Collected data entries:
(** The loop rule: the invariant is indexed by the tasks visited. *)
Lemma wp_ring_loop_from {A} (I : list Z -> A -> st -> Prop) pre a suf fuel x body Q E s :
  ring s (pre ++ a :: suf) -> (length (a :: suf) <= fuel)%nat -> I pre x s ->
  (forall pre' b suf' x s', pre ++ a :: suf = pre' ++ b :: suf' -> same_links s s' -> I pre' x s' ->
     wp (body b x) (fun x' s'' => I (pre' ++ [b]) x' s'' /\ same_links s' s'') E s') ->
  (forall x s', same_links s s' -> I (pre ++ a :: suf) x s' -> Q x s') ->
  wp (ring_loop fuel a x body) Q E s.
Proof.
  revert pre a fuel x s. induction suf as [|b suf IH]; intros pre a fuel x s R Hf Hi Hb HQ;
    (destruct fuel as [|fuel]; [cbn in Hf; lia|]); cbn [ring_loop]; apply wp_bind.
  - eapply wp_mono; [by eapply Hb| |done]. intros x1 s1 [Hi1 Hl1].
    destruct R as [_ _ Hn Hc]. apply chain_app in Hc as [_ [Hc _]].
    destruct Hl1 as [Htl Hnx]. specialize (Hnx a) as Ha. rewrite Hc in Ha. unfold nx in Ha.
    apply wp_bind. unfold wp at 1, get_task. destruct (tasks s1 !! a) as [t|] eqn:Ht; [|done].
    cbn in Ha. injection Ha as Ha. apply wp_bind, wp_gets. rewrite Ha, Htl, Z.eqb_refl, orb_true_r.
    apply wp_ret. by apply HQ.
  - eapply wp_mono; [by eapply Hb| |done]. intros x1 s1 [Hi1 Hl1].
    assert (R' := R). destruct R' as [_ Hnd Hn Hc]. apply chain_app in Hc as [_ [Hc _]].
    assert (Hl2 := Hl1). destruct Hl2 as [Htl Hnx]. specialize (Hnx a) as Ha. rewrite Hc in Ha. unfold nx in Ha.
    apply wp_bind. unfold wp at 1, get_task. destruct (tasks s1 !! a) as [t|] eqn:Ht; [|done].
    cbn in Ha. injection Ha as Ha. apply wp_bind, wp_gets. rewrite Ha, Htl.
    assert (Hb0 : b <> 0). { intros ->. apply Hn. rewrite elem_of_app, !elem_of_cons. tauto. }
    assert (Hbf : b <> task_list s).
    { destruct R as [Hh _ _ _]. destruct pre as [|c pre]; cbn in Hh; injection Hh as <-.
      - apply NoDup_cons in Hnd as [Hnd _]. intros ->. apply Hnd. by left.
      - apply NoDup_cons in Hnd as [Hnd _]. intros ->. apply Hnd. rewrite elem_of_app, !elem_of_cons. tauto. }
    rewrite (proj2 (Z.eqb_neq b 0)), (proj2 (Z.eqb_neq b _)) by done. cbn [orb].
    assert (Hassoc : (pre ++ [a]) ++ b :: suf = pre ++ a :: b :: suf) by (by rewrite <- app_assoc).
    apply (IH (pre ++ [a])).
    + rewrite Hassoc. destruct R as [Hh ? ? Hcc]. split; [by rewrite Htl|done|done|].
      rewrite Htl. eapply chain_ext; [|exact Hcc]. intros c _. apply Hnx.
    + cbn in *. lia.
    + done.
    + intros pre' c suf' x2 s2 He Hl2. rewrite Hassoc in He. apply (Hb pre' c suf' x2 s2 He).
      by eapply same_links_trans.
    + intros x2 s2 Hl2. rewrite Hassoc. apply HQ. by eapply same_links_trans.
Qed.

---

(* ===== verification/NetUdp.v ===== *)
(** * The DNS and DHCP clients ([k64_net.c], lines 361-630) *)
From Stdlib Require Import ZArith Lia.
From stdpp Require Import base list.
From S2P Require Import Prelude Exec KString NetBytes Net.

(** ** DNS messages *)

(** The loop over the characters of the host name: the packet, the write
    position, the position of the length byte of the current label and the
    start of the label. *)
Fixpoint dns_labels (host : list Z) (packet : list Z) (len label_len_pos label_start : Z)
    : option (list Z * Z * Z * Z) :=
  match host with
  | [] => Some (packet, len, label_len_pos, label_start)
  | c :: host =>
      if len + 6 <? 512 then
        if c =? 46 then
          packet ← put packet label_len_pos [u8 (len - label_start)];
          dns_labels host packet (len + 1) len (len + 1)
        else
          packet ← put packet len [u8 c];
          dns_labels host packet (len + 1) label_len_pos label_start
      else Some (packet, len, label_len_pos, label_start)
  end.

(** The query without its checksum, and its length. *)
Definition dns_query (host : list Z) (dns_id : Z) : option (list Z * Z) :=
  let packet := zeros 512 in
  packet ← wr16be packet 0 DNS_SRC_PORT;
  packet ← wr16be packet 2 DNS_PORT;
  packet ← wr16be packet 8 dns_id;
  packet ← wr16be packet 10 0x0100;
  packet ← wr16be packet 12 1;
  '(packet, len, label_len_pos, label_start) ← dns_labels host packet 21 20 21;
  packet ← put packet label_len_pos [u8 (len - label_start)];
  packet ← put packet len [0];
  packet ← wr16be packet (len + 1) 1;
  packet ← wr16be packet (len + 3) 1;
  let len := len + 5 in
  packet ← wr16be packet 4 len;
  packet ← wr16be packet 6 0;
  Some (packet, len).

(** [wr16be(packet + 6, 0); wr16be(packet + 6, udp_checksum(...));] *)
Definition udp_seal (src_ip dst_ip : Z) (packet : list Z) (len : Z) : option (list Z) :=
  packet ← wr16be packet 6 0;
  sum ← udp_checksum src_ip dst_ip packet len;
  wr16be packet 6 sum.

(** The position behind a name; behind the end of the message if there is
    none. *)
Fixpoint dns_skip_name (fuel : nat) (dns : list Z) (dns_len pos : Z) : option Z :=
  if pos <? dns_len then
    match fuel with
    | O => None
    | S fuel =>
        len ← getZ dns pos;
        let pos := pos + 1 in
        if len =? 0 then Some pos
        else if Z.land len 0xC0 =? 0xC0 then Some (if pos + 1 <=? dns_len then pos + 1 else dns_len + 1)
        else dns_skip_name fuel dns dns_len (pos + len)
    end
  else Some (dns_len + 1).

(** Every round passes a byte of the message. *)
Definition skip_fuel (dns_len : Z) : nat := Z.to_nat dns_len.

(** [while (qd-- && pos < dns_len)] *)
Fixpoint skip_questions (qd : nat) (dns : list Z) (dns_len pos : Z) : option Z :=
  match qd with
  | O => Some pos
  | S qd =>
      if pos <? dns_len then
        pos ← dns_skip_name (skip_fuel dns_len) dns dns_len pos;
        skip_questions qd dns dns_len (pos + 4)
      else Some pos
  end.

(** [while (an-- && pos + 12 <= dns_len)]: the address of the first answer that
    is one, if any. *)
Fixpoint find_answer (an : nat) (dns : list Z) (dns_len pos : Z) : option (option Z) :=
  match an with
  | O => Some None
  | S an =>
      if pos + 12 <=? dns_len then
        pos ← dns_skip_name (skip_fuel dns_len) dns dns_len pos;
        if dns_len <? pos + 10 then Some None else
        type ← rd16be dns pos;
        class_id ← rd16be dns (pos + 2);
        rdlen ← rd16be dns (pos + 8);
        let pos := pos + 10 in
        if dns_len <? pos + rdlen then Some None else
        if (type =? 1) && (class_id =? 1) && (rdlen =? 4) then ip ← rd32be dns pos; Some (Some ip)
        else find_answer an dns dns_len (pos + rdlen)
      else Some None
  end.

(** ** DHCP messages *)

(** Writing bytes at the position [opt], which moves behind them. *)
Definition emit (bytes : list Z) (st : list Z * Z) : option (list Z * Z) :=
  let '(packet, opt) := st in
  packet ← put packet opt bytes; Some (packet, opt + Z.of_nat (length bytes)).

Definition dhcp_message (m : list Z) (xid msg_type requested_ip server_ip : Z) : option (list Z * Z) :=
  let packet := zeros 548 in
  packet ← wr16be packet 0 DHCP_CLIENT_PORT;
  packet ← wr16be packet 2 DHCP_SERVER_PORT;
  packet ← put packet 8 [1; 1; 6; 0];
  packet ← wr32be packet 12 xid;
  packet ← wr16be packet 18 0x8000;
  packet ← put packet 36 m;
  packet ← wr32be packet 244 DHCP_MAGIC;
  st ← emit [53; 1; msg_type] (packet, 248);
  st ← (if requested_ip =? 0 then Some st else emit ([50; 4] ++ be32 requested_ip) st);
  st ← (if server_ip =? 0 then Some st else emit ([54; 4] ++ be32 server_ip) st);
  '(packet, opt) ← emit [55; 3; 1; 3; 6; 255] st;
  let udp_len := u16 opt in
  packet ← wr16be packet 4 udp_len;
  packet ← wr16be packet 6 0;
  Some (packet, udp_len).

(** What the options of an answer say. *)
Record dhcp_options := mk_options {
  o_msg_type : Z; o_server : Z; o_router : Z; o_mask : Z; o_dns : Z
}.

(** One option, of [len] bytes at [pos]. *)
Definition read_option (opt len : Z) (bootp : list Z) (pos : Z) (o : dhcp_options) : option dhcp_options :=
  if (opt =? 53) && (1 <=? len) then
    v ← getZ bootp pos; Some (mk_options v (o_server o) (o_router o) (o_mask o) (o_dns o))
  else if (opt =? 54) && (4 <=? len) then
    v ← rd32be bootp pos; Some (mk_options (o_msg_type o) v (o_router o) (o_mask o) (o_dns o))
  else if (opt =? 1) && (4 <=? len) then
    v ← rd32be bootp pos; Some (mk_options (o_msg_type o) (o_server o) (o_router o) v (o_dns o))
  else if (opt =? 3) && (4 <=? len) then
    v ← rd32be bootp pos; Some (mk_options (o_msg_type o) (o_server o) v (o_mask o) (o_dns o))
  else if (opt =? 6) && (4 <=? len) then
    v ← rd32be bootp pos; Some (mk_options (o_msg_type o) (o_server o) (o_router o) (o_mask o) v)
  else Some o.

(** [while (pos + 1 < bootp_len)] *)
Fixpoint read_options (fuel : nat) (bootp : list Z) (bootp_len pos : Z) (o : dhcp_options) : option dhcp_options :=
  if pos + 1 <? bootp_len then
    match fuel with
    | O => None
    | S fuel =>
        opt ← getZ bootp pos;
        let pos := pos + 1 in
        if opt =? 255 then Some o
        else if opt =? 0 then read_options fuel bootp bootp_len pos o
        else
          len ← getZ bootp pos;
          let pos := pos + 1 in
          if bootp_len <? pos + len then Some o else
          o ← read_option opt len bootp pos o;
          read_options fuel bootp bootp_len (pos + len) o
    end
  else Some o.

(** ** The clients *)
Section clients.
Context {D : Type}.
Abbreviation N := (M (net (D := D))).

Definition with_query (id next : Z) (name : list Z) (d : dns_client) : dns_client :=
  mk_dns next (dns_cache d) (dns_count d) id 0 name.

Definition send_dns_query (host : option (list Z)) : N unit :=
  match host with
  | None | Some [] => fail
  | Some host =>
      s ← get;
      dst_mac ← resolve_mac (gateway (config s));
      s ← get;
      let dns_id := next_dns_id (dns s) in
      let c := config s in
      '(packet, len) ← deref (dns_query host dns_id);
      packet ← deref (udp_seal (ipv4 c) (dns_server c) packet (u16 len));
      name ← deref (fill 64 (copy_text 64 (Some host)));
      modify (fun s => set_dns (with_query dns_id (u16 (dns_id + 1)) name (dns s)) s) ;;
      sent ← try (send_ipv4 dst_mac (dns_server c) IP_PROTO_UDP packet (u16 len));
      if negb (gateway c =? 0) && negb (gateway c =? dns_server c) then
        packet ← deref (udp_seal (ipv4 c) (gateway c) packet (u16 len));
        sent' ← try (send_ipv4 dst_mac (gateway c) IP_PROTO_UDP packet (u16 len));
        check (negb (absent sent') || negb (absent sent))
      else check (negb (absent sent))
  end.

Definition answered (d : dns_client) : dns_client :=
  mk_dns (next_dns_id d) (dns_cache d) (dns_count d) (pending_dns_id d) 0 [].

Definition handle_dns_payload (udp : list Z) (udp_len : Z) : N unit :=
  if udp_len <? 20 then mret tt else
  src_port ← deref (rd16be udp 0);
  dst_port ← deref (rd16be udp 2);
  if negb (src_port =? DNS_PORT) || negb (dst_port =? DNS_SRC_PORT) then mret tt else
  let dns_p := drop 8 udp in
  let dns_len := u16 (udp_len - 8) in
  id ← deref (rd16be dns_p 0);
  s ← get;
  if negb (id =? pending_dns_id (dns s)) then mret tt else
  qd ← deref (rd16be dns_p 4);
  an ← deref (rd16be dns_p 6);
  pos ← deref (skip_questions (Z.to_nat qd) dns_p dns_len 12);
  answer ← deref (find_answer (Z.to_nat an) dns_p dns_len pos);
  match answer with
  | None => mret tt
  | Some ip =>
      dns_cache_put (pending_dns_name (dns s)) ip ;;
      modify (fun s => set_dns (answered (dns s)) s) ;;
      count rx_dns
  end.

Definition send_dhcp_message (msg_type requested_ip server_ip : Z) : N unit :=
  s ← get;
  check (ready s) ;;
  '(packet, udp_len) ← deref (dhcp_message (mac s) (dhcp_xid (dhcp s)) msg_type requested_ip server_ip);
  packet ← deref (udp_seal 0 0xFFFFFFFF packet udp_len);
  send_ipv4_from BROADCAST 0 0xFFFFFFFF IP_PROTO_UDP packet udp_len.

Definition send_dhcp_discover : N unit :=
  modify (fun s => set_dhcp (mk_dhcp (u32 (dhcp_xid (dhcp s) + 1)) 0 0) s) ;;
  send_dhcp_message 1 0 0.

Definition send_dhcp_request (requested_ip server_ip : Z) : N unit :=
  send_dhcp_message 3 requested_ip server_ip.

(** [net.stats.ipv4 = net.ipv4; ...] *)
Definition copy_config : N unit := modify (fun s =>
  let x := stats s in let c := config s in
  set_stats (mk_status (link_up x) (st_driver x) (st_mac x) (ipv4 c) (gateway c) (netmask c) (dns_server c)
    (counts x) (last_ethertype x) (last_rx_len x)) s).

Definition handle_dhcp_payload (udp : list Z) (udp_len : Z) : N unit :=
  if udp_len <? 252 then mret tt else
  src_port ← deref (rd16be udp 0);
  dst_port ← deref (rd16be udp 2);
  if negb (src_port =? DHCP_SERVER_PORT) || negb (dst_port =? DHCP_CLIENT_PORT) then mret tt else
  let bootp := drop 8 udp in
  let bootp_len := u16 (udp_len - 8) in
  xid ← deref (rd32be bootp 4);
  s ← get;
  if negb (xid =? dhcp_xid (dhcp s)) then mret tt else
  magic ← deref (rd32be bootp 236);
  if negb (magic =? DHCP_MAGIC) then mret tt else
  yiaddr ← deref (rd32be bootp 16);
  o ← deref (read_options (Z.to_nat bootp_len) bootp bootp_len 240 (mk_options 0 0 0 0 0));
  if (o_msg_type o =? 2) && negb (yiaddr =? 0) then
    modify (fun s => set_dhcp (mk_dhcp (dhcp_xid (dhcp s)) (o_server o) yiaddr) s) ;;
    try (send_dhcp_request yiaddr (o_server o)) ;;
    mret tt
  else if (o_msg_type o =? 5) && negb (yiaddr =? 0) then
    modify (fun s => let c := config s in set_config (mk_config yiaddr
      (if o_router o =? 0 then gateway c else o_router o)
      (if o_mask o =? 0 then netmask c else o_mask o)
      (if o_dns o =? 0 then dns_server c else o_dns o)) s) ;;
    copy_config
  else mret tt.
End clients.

- What to do
Retype, exactly and in full, the lines above from the one containing "(** The loop rule: the" through the one containing "apply wp_ret. by apply HQ.".

- Task response
(** The loop rule: the invariant is indexed by the tasks visited. *)
Lemma wp_ring_loop_from {A} (I : list Z -> A -> st -> Prop) pre a suf fuel x body Q E s :
  ring s (pre ++ a :: suf) -> (length (a :: suf) <= fuel)%nat -> I pre x s ->
  (forall pre' b suf' x s', pre ++ a :: suf = pre' ++ b :: suf' -> same_links s s' -> I pre' x s' ->
     wp (body b x) (fun x' s'' => I (pre' ++ [b]) x' s'' /\ same_links s' s'') E s') ->
  (forall x s', same_links s s' -> I (pre ++ a :: suf) x s' -> Q x s') ->
  wp (ring_loop fuel a x body) Q E s.
Proof.
  revert pre a fuel x s. induction suf as [|b suf IH]; intros pre a fuel x s R Hf Hi Hb HQ;
    (destruct fuel as [|fuel]; [cbn in Hf; lia|]); cbn [ring_loop]; apply wp_bind.
  - eapply wp_mono; [by eapply Hb| |done]. intros x1 s1 [Hi1 Hl1].
    destruct R as [_ _ Hn Hc]. apply chain_app in Hc as [_ [Hc _]].
    destruct Hl1 as [Htl Hnx]. specialize (Hnx a) as Ha. rewrite Hc in Ha. unfold nx in Ha.
    apply wp_bind. unfold wp at 1, get_task. destruct (tasks s1 !! a) as [t|] eqn:Ht; [|done].
    cbn in Ha. injection Ha as Ha. apply wp_bind, wp_gets. rewrite Ha, Htl, Z.eqb_refl, orb_true_r.
    apply wp_ret. by apply HQ.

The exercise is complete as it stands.